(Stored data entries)
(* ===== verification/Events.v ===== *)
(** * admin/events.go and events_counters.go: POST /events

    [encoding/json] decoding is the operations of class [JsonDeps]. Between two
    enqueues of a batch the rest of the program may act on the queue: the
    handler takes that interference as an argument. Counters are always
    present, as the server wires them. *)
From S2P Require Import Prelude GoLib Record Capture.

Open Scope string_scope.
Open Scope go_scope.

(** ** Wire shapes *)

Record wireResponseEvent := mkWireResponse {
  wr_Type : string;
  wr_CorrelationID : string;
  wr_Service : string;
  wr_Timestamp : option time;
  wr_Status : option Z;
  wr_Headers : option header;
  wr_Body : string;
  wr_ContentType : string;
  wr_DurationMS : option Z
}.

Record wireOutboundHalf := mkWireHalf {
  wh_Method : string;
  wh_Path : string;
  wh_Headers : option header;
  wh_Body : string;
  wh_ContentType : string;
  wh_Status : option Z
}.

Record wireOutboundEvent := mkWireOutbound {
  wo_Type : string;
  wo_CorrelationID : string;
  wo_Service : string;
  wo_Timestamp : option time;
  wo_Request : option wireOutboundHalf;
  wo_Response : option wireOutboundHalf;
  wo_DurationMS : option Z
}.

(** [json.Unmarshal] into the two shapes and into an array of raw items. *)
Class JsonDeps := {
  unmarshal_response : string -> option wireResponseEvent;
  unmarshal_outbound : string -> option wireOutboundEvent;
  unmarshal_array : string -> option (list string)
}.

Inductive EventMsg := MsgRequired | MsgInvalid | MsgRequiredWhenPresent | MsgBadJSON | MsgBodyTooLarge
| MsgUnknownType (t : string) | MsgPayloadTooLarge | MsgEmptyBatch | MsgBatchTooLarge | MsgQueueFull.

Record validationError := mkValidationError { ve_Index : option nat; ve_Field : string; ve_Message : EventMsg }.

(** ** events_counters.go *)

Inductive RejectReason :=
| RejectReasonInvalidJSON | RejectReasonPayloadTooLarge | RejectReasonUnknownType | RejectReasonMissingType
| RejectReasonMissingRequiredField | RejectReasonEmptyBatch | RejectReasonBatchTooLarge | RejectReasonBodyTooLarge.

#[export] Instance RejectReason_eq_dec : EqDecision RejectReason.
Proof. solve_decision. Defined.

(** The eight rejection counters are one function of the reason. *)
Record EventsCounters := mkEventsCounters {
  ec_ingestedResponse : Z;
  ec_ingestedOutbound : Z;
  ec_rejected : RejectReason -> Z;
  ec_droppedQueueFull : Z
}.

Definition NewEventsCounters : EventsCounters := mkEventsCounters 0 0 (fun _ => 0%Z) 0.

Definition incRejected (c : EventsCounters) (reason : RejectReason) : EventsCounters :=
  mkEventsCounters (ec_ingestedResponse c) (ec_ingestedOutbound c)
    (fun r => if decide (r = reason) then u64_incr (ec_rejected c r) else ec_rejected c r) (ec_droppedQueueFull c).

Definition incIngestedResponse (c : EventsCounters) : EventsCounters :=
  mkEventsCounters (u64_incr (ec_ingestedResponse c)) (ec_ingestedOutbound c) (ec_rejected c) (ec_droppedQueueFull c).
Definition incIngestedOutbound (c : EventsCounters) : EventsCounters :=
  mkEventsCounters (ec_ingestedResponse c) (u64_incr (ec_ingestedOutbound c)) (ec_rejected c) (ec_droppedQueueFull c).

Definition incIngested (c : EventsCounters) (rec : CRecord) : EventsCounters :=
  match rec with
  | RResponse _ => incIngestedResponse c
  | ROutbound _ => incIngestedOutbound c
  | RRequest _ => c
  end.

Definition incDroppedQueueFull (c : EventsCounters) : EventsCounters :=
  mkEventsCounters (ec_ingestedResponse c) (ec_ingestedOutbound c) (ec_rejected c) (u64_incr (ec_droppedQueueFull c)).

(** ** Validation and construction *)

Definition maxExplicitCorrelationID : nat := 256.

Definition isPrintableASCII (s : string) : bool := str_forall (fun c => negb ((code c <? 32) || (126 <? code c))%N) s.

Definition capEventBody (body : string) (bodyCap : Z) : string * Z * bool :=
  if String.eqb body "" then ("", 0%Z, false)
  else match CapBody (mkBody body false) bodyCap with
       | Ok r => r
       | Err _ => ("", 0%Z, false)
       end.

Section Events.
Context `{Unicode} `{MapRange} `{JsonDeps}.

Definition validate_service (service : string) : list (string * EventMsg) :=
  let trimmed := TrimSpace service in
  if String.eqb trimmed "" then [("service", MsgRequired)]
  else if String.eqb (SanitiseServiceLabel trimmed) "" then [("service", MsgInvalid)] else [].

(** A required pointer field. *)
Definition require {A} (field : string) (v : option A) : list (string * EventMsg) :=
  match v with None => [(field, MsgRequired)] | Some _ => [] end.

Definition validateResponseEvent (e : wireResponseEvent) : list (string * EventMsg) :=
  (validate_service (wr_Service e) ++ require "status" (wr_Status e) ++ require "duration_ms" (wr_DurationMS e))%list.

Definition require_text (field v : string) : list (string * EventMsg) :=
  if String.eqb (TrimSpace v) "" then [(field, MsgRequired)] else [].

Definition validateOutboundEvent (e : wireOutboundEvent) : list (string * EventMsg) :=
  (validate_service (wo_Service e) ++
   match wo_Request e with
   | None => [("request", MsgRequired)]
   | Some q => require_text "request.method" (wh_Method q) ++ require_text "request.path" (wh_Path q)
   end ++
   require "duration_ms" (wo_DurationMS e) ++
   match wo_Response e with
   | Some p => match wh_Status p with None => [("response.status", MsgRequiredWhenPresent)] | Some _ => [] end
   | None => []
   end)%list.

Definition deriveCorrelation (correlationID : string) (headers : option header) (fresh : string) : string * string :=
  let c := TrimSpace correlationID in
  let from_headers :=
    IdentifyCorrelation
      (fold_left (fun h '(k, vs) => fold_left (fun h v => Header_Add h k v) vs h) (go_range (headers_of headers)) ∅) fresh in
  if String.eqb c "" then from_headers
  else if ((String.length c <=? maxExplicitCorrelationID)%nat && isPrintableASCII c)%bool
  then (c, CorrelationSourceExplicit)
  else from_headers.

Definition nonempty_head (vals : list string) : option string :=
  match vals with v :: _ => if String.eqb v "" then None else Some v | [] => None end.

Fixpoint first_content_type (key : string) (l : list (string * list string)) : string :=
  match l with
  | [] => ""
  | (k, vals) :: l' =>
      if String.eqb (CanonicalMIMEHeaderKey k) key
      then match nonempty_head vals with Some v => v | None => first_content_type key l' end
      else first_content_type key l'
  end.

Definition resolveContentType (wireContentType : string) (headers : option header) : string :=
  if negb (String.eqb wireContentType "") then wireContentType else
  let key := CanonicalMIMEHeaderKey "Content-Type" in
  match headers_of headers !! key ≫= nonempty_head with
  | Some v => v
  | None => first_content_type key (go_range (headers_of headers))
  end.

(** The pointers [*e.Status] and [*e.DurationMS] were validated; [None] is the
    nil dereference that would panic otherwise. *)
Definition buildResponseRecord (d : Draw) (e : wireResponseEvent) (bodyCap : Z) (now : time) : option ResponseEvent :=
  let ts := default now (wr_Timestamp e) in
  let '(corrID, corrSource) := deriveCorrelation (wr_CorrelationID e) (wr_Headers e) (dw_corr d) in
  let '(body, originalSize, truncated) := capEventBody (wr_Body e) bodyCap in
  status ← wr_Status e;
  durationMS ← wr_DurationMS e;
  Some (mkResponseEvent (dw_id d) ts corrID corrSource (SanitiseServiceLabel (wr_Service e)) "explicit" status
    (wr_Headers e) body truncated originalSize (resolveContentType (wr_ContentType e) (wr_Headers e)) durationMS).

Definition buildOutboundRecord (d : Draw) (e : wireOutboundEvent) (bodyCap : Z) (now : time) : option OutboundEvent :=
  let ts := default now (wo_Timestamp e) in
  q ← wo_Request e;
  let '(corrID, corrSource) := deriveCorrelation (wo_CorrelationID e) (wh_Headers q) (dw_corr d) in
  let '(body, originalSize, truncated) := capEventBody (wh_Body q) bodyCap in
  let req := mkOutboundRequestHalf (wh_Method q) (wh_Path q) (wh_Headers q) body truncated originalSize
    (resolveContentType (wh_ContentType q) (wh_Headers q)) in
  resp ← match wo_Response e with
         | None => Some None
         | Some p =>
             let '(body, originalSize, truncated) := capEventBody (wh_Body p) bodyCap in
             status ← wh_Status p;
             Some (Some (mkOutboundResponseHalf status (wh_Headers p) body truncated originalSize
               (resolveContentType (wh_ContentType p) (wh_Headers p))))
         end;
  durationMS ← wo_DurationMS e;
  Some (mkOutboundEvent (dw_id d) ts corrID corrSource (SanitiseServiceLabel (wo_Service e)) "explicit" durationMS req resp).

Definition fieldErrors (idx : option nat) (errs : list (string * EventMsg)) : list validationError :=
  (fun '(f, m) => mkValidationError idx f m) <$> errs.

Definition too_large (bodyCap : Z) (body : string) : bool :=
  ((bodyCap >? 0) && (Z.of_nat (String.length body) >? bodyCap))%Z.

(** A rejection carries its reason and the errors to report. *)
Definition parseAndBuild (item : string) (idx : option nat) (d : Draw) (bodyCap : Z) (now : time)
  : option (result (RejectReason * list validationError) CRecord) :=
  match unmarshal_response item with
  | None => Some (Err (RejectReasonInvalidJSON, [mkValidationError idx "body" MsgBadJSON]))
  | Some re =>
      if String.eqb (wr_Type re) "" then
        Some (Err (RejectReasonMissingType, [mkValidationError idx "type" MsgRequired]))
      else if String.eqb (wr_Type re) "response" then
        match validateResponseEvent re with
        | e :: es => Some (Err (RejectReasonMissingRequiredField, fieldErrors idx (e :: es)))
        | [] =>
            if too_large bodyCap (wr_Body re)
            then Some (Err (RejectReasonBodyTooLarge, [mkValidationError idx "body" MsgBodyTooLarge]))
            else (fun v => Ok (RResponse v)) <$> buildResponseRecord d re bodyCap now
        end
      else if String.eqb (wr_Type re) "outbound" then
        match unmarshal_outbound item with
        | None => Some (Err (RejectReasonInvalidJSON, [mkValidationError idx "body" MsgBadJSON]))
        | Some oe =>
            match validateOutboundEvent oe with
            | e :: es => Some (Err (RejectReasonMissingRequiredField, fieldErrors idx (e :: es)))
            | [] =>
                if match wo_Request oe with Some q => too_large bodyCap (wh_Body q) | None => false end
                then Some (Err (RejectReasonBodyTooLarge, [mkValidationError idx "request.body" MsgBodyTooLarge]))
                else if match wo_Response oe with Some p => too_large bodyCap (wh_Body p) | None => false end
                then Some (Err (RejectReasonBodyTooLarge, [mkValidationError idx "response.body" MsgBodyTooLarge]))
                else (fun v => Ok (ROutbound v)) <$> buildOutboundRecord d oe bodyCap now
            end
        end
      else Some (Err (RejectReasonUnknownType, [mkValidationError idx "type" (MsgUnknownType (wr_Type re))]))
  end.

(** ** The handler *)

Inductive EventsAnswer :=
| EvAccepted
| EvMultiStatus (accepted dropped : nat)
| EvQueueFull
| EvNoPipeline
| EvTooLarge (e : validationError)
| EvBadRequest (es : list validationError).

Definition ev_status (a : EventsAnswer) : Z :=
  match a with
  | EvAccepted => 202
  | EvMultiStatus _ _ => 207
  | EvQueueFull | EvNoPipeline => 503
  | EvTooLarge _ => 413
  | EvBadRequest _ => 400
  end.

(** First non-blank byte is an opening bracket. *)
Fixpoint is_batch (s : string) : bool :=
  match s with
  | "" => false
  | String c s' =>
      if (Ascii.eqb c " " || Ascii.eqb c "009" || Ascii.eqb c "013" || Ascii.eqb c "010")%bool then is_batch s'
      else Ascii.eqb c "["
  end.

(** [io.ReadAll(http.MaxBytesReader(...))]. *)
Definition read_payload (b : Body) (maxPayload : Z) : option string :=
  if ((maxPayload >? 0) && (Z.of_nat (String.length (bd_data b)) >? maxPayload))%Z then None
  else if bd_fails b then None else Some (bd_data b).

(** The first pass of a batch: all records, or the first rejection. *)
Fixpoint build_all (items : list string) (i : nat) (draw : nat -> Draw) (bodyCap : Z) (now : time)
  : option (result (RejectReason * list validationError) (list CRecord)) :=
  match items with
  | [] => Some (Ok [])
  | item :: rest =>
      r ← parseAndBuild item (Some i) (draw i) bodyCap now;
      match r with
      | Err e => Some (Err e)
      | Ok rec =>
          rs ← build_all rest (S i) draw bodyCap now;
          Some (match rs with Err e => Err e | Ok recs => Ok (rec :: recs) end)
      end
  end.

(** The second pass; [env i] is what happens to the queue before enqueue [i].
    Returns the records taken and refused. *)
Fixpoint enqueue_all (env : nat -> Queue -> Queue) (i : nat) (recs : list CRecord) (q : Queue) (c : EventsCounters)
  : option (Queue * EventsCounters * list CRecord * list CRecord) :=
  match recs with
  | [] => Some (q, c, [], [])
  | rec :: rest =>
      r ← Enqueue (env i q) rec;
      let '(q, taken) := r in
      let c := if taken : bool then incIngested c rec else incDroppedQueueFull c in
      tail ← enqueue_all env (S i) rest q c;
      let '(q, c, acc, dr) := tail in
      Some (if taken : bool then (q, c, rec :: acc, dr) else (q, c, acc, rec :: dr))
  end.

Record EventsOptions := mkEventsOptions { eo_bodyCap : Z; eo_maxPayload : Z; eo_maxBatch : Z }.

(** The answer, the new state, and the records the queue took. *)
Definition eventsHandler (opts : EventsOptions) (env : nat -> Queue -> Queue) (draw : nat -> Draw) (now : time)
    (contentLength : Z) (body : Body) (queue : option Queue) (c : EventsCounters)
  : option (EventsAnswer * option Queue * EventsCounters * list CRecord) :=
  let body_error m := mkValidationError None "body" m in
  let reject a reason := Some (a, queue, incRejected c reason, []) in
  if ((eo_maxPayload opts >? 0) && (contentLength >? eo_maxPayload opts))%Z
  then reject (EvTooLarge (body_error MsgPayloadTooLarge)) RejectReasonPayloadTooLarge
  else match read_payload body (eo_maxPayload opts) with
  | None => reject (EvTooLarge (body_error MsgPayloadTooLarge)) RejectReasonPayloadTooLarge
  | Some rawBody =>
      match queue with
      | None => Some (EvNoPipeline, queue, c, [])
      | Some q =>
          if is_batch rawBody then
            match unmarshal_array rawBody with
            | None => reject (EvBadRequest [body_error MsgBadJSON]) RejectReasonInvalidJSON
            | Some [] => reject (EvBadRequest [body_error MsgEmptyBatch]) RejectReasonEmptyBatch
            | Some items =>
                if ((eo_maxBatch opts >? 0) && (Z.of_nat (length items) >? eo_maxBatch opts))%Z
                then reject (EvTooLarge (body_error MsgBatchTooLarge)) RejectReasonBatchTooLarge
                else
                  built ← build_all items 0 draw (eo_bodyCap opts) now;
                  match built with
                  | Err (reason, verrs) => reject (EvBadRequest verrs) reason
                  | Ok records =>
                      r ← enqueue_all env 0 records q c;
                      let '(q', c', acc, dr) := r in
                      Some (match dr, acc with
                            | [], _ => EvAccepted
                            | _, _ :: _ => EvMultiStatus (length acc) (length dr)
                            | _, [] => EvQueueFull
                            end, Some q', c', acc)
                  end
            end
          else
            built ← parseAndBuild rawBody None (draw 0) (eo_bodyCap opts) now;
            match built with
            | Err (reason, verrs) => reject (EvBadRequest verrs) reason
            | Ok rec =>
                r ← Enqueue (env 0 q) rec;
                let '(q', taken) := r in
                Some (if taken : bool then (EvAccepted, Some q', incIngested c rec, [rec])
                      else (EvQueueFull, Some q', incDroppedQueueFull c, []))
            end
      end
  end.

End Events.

Exercise aim:
Copy exactly the lines above, starting at the opening line and finishing at the line in which "unmarshal_outbound : string" occurs.

Answer to the problem:
(* ===== verification/Events.v ===== *)
(** * admin/events.go and events_counters.go: POST /events

    [encoding/json] decoding is the operations of class [JsonDeps]. Between two
    enqueues of a batch the rest of the program may act on the queue: the
    handler takes that interference as an argument. Counters are always
    present, as the server wires them. *)
From S2P Require Import Prelude GoLib Record Capture.

Open Scope string_scope.
Open Scope go_scope.

(** ** Wire shapes *)

Record wireResponseEvent := mkWireResponse {
  wr_Type : string;
  wr_CorrelationID : string;
  wr_Service : string;
  wr_Timestamp : option time;
  wr_Status : option Z;
  wr_Headers : option header;
  wr_Body : string;
  wr_ContentType : string;
  wr_DurationMS : option Z
}.

Record wireOutboundHalf := mkWireHalf {
  wh_Method : string;
  wh_Path : string;
  wh_Headers : option header;
  wh_Body : string;
  wh_ContentType : string;
  wh_Status : option Z
}.

Record wireOutboundEvent := mkWireOutbound {
  wo_Type : string;
  wo_CorrelationID : string;
  wo_Service : string;
  wo_Timestamp : option time;
  wo_Request : option wireOutboundHalf;
  wo_Response : option wireOutboundHalf;
  wo_DurationMS : option Z
}.

(** [json.Unmarshal] into the two shapes and into an array of raw items. *)
Class JsonDeps := {
  unmarshal_response : string -> option wireResponseEvent;
  unmarshal_outbound : string -> option wireOutboundEvent;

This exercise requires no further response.